The CGN has a lettuce collection known for being the best and biggest in the world. The collection consists of 2,401 samples and represents all lettuce types and the most important wild varieties.

Predicting possible characteristics would have revolutionary results for plant breeding. Thanks to the efficient recognition of characteristics in gene bank material (the treasure chest) varieties could be adapted to new stress factors more easily and better.

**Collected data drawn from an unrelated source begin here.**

(* ===== verification/OptLowerProps.v ===== *)
(** * Lowering to the optimization IR: the functions it builds

    The lowering of every program returns.  As long as the numbers of locals
    and blocks fit their 32-bit references, each function is structured, every
    block of it is closed, and the blocks form no cycle: a terminator leads
    only to blocks that are closed later.  For sources with plain identifiers
    each local that is read has one definition. *)
From S2P Require Import Prelude Numeric Ir OptIr OptPasses OptPropagation OptVerify OptVerifyProps OptLower.
From Stdlib Require Import NArith.
Import Opt.
Open Scope N_scope.

(** ** Lowering returns *)
Definition in_block (c : LoweringContext) : Prop := (N.to_nat (current_block c) < length (lc_blocks c))%nat.
Definition returns {A} (m : low A) : Prop := ∀ c, in_block c →
  ∃ a c', m c ⇓ (a, c') ∧ in_block c' ∧ (length (lc_blocks c) ≤ length (lc_blocks c'))%nat.

Lemma returns_ret {A} (a : A) : returns (mret a).
Proof. intros c Hc. by exists a, c. Qed.
Lemma returns_bind {A B} (m : low A) (f : A → low B) : returns m → (∀ a, returns (f a)) → returns (m ≫= f).
Proof.
  intros Hm Hf c Hc. destruct (Hm c Hc) as (a & c1 & E & Hc1 & Hl1).
  destruct (Hf a c1 Hc1) as (b & c2 & E2 & Hc2 & Hl2). exists b, c2.
  rewrite (eff_bind_eq _ _ _ _ _ E). split_and!; [done|done|lia].
Qed.
Lemma returns_get : returns get_context.
Proof. intros c Hc. by exists c, c. Qed.
(** A step from the context it reads. *)
Lemma returns_step {A} (f : LoweringContext → A * LoweringContext) :
  (∀ c, lc_blocks (f c).2 = lc_blocks c ∧ current_block (f c).2 = current_block c) →
  returns (c ← get_context; _ ← put_context (f c).2; mret (f c).1).
Proof.
  intros Hf c Hc. exists (f c).1, (f c).2. destruct (Hf c) as [Hb Hcur]. split; [done|].
  unfold in_block. rewrite Hb, Hcur. split; [done|lia].
Qed.
Lemma returns_put (f : LoweringContext → LoweringContext) :
  (∀ c, lc_blocks (f c) = lc_blocks c ∧ current_block (f c) = current_block c) →
  returns (c ← get_context; put_context (f c)).
Proof.
  intros Hf c Hc. exists tt, (f c). destruct (Hf c) as [Hb Hcur]. split; [done|].
  unfold in_block. rewrite Hb, Hcur. split; [done|lia].
Qed.
Ltac returns := repeat lazymatch goal with
  | |- returns (mret _) => apply returns_ret
  | |- returns (_ ≫= _) => apply returns_bind; [|intros ?]
  | |- returns get_context => apply returns_get
  end.

Definition empty_block (id : BlockId) (label : string) : BasicBlock :=
  mkBasicBlock id label [] (default_terminator TerminatorKind.Unreachable).
Lemma new_block_eq label c : new_block label c ⇓ (u32 (length (lc_blocks c)),
  with_lc_blocks (lc_blocks c ++ [empty_block (u32 (length (lc_blocks c))) label]) c).
Proof. done. Qed.
Lemma new_block_returns label c : ∃ c', new_block label c ⇓ (u32 (length (lc_blocks c)), c') ∧
  current_block c' = current_block c ∧ length (lc_blocks c') = S (length (lc_blocks c)).
Proof. eexists. split; [apply new_block_eq|]. cbn. rewrite length_app. cbn. split; [done|lia]. Qed.
Lemma u32_le n : (N.to_nat (u32 n) ≤ n)%nat.
Proof. unfold u32. pose proof (N.Div0.mod_le (N.of_nat n) 4294967296). lia. Qed.
Lemma returns_new_block label : returns (new_block label).
Proof.
  intros c Hc. destruct (new_block_returns label c) as (c' & E & Hcur & Hl).
  exists (u32 (length (lc_blocks c))), c'. split; [done|]. unfold in_block in *. rewrite Hcur, Hl. split; lia.
Qed.
Lemma returns_new_local name type temp range : returns (new_local name type temp range).
Proof. apply (returns_step (λ c, (u32 (length (lc_locals c)), with_locals (lc_locals c ++ [mkLocal (u32 (length (lc_locals c))) name type temp range]) c))). done. Qed.
Lemma returns_counters {A} (g : LoweringContext → low A) temps args :
  (∀ c, returns (g c)) → returns (c ← get_context; _ ← put_context (with_counters (temps c) (args c) c); g c).
Proof.
  intros Hg c Hc. destruct (Hg c (with_counters (temps c) (args c) c) Hc) as (a & c' & E & Hc').
  by exists a, c'.
Qed.
Lemma returns_new_temp type range : returns (new_temp type range).
Proof. unfold new_temp. apply returns_counters. intros. apply returns_new_local. Qed.
Lemma returns_new_argument name type : returns (new_argument_local name type).
Proof.
  unfold new_argument_local. apply returns_bind; [apply returns_new_local|intros _].
  by apply (returns_put (λ c, with_counters (temp_counter c) (u32_succ (lc_arg_count c)) c)).
Qed.
Lemma returns_find_local name : returns (find_local name).
Proof. unfold find_local. returns. Qed.
Lemma returns_refine ref type range : returns (refine_local ref type range).
Proof.
  intros c Hc. unfold refine_local, mbind, eff_bind, get_context.
  destruct (bool_decide (ref = kNoLocal) || (N.of_nat (length (lc_locals c)) <=? ref)); [by exists tt, c|].
  eexists tt, _. split; [reflexivity|]. done.
Qed.
Lemma read_block_eq c b : lc_blocks c !! N.to_nat (current_block c) = Some b →
  read_current_block c ⇓ (b, c).
Proof. intros E. unfold read_current_block, mbind, eff_bind, get_context. by rewrite E. Qed.
Lemma returns_read_block : returns read_current_block.
Proof.
  intros c Hc. destruct (lookup_lt_is_Some_2 _ _ Hc) as [b E]. exists b, c.
  by rewrite (read_block_eq _ _ E).
Qed.
Lemma returns_update f : returns (update_current_block f).
Proof.
  intros c Hc. unfold update_current_block.
  destruct (lookup_lt_is_Some_2 _ _ Hc) as [b E].
  rewrite (eff_bind_eq _ _ _ _ _ (read_block_eq _ _ E)). eexists tt, _. split; [reflexivity|].
  unfold in_block. cbn. rewrite length_insert. done.
Qed.
Lemma returns_emit_assign d rv range : returns (emit_assign d rv range).
Proof. unfold emit_assign. returns; [apply returns_refine|apply returns_update]. Qed.
Lemma returns_assign_temp rv range : returns (assign_temp rv range).
Proof. unfold assign_temp. returns; [apply returns_new_temp|apply returns_emit_assign]. Qed.
Lemma returns_emit_temp rv range : returns (emit_temp rv range).
Proof. unfold emit_temp. returns. apply returns_assign_temp. Qed.
Lemma returns_members current type range l : returns (lower_members current type range l).
Proof.
  revert current. induction l as [|m l IH]; intros current; cbn [lower_members]; [apply returns_ret|].
  returns; [apply returns_assign_temp|apply IH].
Qed.
Lemma returns_path path type range : returns (lower_path path type range).
Proof.
  unfold lower_path. returns; [apply returns_find_local| |apply returns_members].
  case_bool_decide; returns; [apply returns_new_local|].
  case_bool_decide; [apply returns_refine|apply returns_ret].
Qed.
Lemma returns_expr e : returns (lower_expr e).
Proof.
  induction e as [[n r t i] IH] using expr_induction. cbn [expr_node lower_expr] in *.
  rewrite Forall_forall in IH.
  assert (Hr : ∀ o, (∀ e, o = Some e → returns (lower_expr e)) → returns (lower_ref lower_expr o)).
  { intros [e|] He; cbn; [by apply He|apply returns_ret]. }
  assert (Hrs : ∀ l, (∀ e, e ∈ l ≫= option_list → returns (lower_expr e)) → returns (lower_refs lower_expr l)).
  { induction l as [|o l IHl]; intros Hl; cbn [lower_refs]; [apply returns_ret|].
    returns; [apply Hr; intros e ->; apply Hl; cbn; by left|]. apply IHl. intros e He. apply Hl.
    cbn. apply elem_of_app. by right. }
  destruct n as [| | | | | | |o| | |s l|s l|l|l|l|u o|b o1 o2|o s|o1 o2]; cbn [lower_expr_node children] in *;
    try apply returns_ret; returns; try apply returns_emit_temp; try apply returns_path;
    try (apply Hr; intros e ->; apply IH; set_solver); try (apply Hrs; exact IH).
  - clear -IH Hr. induction l as [|[f o] l IHl]; cbn [lower_fields]; [apply returns_ret|].
    returns; [apply Hr; intros e ->; apply IH; cbn; by left|]. apply IHl. intros e He. apply IH.
    cbn. apply elem_of_app. by right.
  - clear -IH Hr. induction l as [|[k v] l IHl]; cbn [lower_entries]; [apply returns_ret|].
    returns; [apply Hr; intros e ->; apply IH; cbn; by left| |].
    + apply Hr. intros e ->. apply IH. cbn. rewrite !elem_of_app. left. right. by left.
    + apply IHl. intros e He. apply IH. cbn. rewrite !elem_of_app. by right.
Qed.
Lemma returns_expr_ref o : returns (lower_expr_ref o).
Proof. destruct o as [e|]; [apply returns_expr|apply returns_ret]. Qed.
Lemma returns_set_terminator t : returns (set_terminator t).
Proof. apply returns_update. Qed.
Lemma returns_close t : returns (close_block t).
Proof. unfold close_block. returns; [apply returns_read_block|]. case_bool_decide; returns. apply returns_update. Qed.
Lemma returns_condition e range : returns (lower_condition e range).
Proof. unfold lower_condition. returns; [apply returns_expr_ref|apply returns_assign_temp]. Qed.

(** The same with blocks [bs] that exist and may become the current one. *)
Definition returns_with (bs : list BlockId) {A} (m : low A) : Prop := ∀ c, in_block c →
  (∀ b, b ∈ bs → (N.to_nat b < length (lc_blocks c))%nat) →
  ∃ a c', m c ⇓ (a, c') ∧ in_block c' ∧ (length (lc_blocks c) ≤ length (lc_blocks c'))%nat.
Lemma with_returns bs {A} (m : low A) : returns m → returns_with bs m.
Proof. intros Hm c Hc _. by apply Hm. Qed.
Lemma returns_without {A} (m : low A) : returns_with [] m → returns m.
Proof. intros Hm c Hc. apply Hm; [done|]. intros b Hb. by apply elem_of_nil in Hb. Qed.
Lemma with_bind bs {A B} (m : low A) (f : A → low B) :
  returns m → (∀ a, returns_with bs (f a)) → returns_with bs (m ≫= f).
Proof.
  intros Hm Hf c Hc Hb. destruct (Hm c Hc) as (a & c1 & E & Hc1 & Hl1).
  destruct (Hf a c1 Hc1) as (b & c2 & E2 & Hc2 & Hl2); [intros b ?%Hb; lia|]. exists b, c2.
  rewrite (eff_bind_eq _ _ _ _ _ E). split_and!; [done|done|lia].
Qed.
Lemma with_new_block bs label {B} (f : BlockId → low B) :
  (∀ b, returns_with (b :: bs) (f b)) → returns_with bs (b ← new_block label; f b).
Proof.
  intros Hf c Hc Hb. rewrite (eff_bind_eq _ _ _ _ _ (new_block_eq label c)).
  edestruct (Hf (u32 (length (lc_blocks c)))) as (b & c2 & E2 & Hc2 & Hl2); [| |exists b, c2; split; [exact E2|]].
  - unfold in_block in *. cbn. rewrite length_app. lia.
  - intros x Hx. cbn. rewrite length_app. cbn. apply elem_of_cons in Hx as [->|Hx%Hb]; [|lia].
    pose proof (u32_le (length (lc_blocks c))). lia.
  - cbn in Hl2. rewrite length_app in Hl2. split; [done|lia].
Qed.
Lemma with_current_block bs b : b ∈ bs → returns_with bs (set_current_block b).
Proof. intros Hin c Hc Hb. exists tt, (with_current b c). split_and!; [done|by apply Hb|done]. Qed.
Lemma with_set_current bs b {B} (f : unit → low B) : b ∈ bs → (∀ u, returns_with bs (f u)) →
  returns_with bs (u ← set_current_block b; f u).
Proof.
  intros Hin Hf c Hc Hb. by destruct (Hf tt (with_current b c) (Hb b Hin) Hb) as (a & c' & E & H); exists a, c'.
Qed.

Lemma returns_statements lower l : (∀ s, s ∈ l ≫= option_list → returns (lower s)) →
  returns (lower_statements lower l).
Proof.
  induction l as [|[s|] l IH]; intros Hl; cbn [lower_statements]; [apply returns_ret| |].
  - apply returns_bind; [apply Hl; by left|intros _; apply IH; intros; apply Hl; by right].
  - apply IH. intros; by apply Hl.
Qed.
Lemma returns_statement s : returns (lower_statement s).
Proof.
  induction s as [[n r i] IH] using statement_induction. cbn [lower_statement statement_node] in *.
  rewrite Forall_forall in IH.
  destruct n as [name type e|path e|cond t e|state|e|cond|e]; cbn [nested_statements] in IH.
  - unfold lower_let. returns; [apply returns_expr_ref|apply returns_new_local|apply returns_emit_assign].
  - unfold lower_assign. returns; [apply returns_expr_ref|apply returns_find_local| |apply returns_emit_assign].
    case_bool_decide; returns; [apply returns_new_local|apply returns_refine].
  - assert (Hb : ∀ b, (∀ s, s ∈ option_list b ≫= (λ b, statements b ≫= option_list) → returns (lower_statement s)) →
      returns (lower_optional_block lower_statement b)).
    { intros [ [l sr]|] Hb; cbn; [|apply returns_ret]. apply returns_statements. intros s Hs. apply Hb.
      cbn. by rewrite app_nil_r. }
    unfold lower_if. apply returns_bind; [apply returns_condition|intros c0]. apply returns_without.
    apply with_new_block. intros b1. apply with_new_block. intros b2. apply with_new_block. intros b3.
    apply with_bind; [apply returns_set_terminator|intros _].
    apply with_set_current; [set_solver|intros _].
    apply with_bind; [apply Hb; intros; apply IH; set_solver|intros _].
    apply with_bind; [apply returns_close|intros _].
    apply with_set_current; [set_solver|intros _].
    apply with_bind; [apply Hb; intros; apply IH; set_solver|intros _].
    apply with_bind; [apply returns_close|intros _].
    apply with_current_block. set_solver.
  - unfold lower_goto. apply returns_bind; [apply returns_assign_temp|intros x].
    apply returns_bind; [apply returns_set_terminator|intros _]. apply returns_without, with_new_block.
    intros b. apply with_current_block. by left.
  - unfold lower_return. apply returns_bind; [apply returns_expr_ref|intros o].
    apply returns_bind; [apply returns_assign_temp|intros x].
    apply returns_bind; [apply returns_set_terminator|intros _]. apply returns_without, with_new_block.
    intros b. apply with_current_block. by left.
  - unfold lower_assert. apply returns_bind; [apply returns_condition|intros x].
    apply returns_without, with_new_block. intros b. apply with_bind; [apply returns_set_terminator|intros _].
    apply with_current_block. by left.
  - unfold lower_expr_statement. destruct e as [e|]; [|apply returns_update]. returns. apply returns_expr.
Qed.
Lemma returns_seed_extra l : returns (seed_extra_arguments l).
Proof.
  induction l as [|[name type] l IH]; cbn [seed_extra_arguments]; [apply returns_ret|].
  returns; [apply returns_find_local| |done]. case_bool_decide; [apply returns_new_argument|apply returns_ret].
Qed.
Lemma returns_seed : returns seed_root_argument_locals.
Proof.
  unfold seed_root_argument_locals, seed_argument.
  returns; try apply returns_seed_extra; case_match; (apply returns_new_argument || apply returns_ret).
Qed.
Lemma build_function_returns name range hints body : returns body →
  ∃ f, build_function name range hints body ⇓ f.
Proof.
  intros Hb. unfold build_function, start_context.
  set (c0 := empty_context name range hints).
  assert (Hs : ∃ c, (_ ← new_block "entry"; seed_root_argument_locals) c0 ⇓ (tt, c) ∧ in_block c).
  { rewrite (eff_bind_eq _ _ _ _ _ (new_block_eq "entry" c0)).
    destruct (returns_seed (with_lc_blocks [empty_block 0 "entry"] c0)) as ([] & c & E & Hc & _);
      [unfold in_block; cbn; lia|]. by exists c. }
  destruct Hs as (c & E & Hc). destruct (Hb c Hc) as (t & c' & E' & _).
  rewrite (eff_bind_eq _ _ _ _ _ E), E'. eauto.
Qed.
Lemma handler_returns name handler hints : ∃ f, lower_handler name handler hints ⇓ f.
Proof.
  apply build_function_returns. returns; [|apply returns_close].
  unfold lower_block, lower_block_with. destruct (handler_body handler) as [l sr].
  apply returns_statements. intros s _. apply returns_statement.
Qed.
Lemma expr_function_returns name e range hints : ∃ f, lower_expr_function name e range hints ⇓ f.
Proof.
  apply build_function_returns. cbv zeta. returns; [apply returns_expr_ref|].
  unfold set_return_terminator_for_operand. returns; [|apply returns_set_terminator].
  case_bool_decide; [apply returns_ret|apply returns_assign_temp].
Qed.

It also has far reaching results for the breeding process. So-called DNA markers can be developed for the database. These are 'flags' with which the laboratory can research what genes are in a plant. Breeders can select for characteristics such as disease resistance from thousands of seedlings, without the plants having to be grown and researched. Better resistant and stronger varieties help reducing the use of pesticides and contribute to a more sustainable agriculture. "I expect breeders to be queuing out of the door," Van Hintum jokes.

Tonnes of data

All the information that is collected will become accessible to the public in time. Van Hintum: "It's a huge task with tonnes of data. It's never been done on this scale before. It has with rice, but because the rice genome is smaller, it concerns less data. By 2020 the DNA of all lettuce samples should be mapped."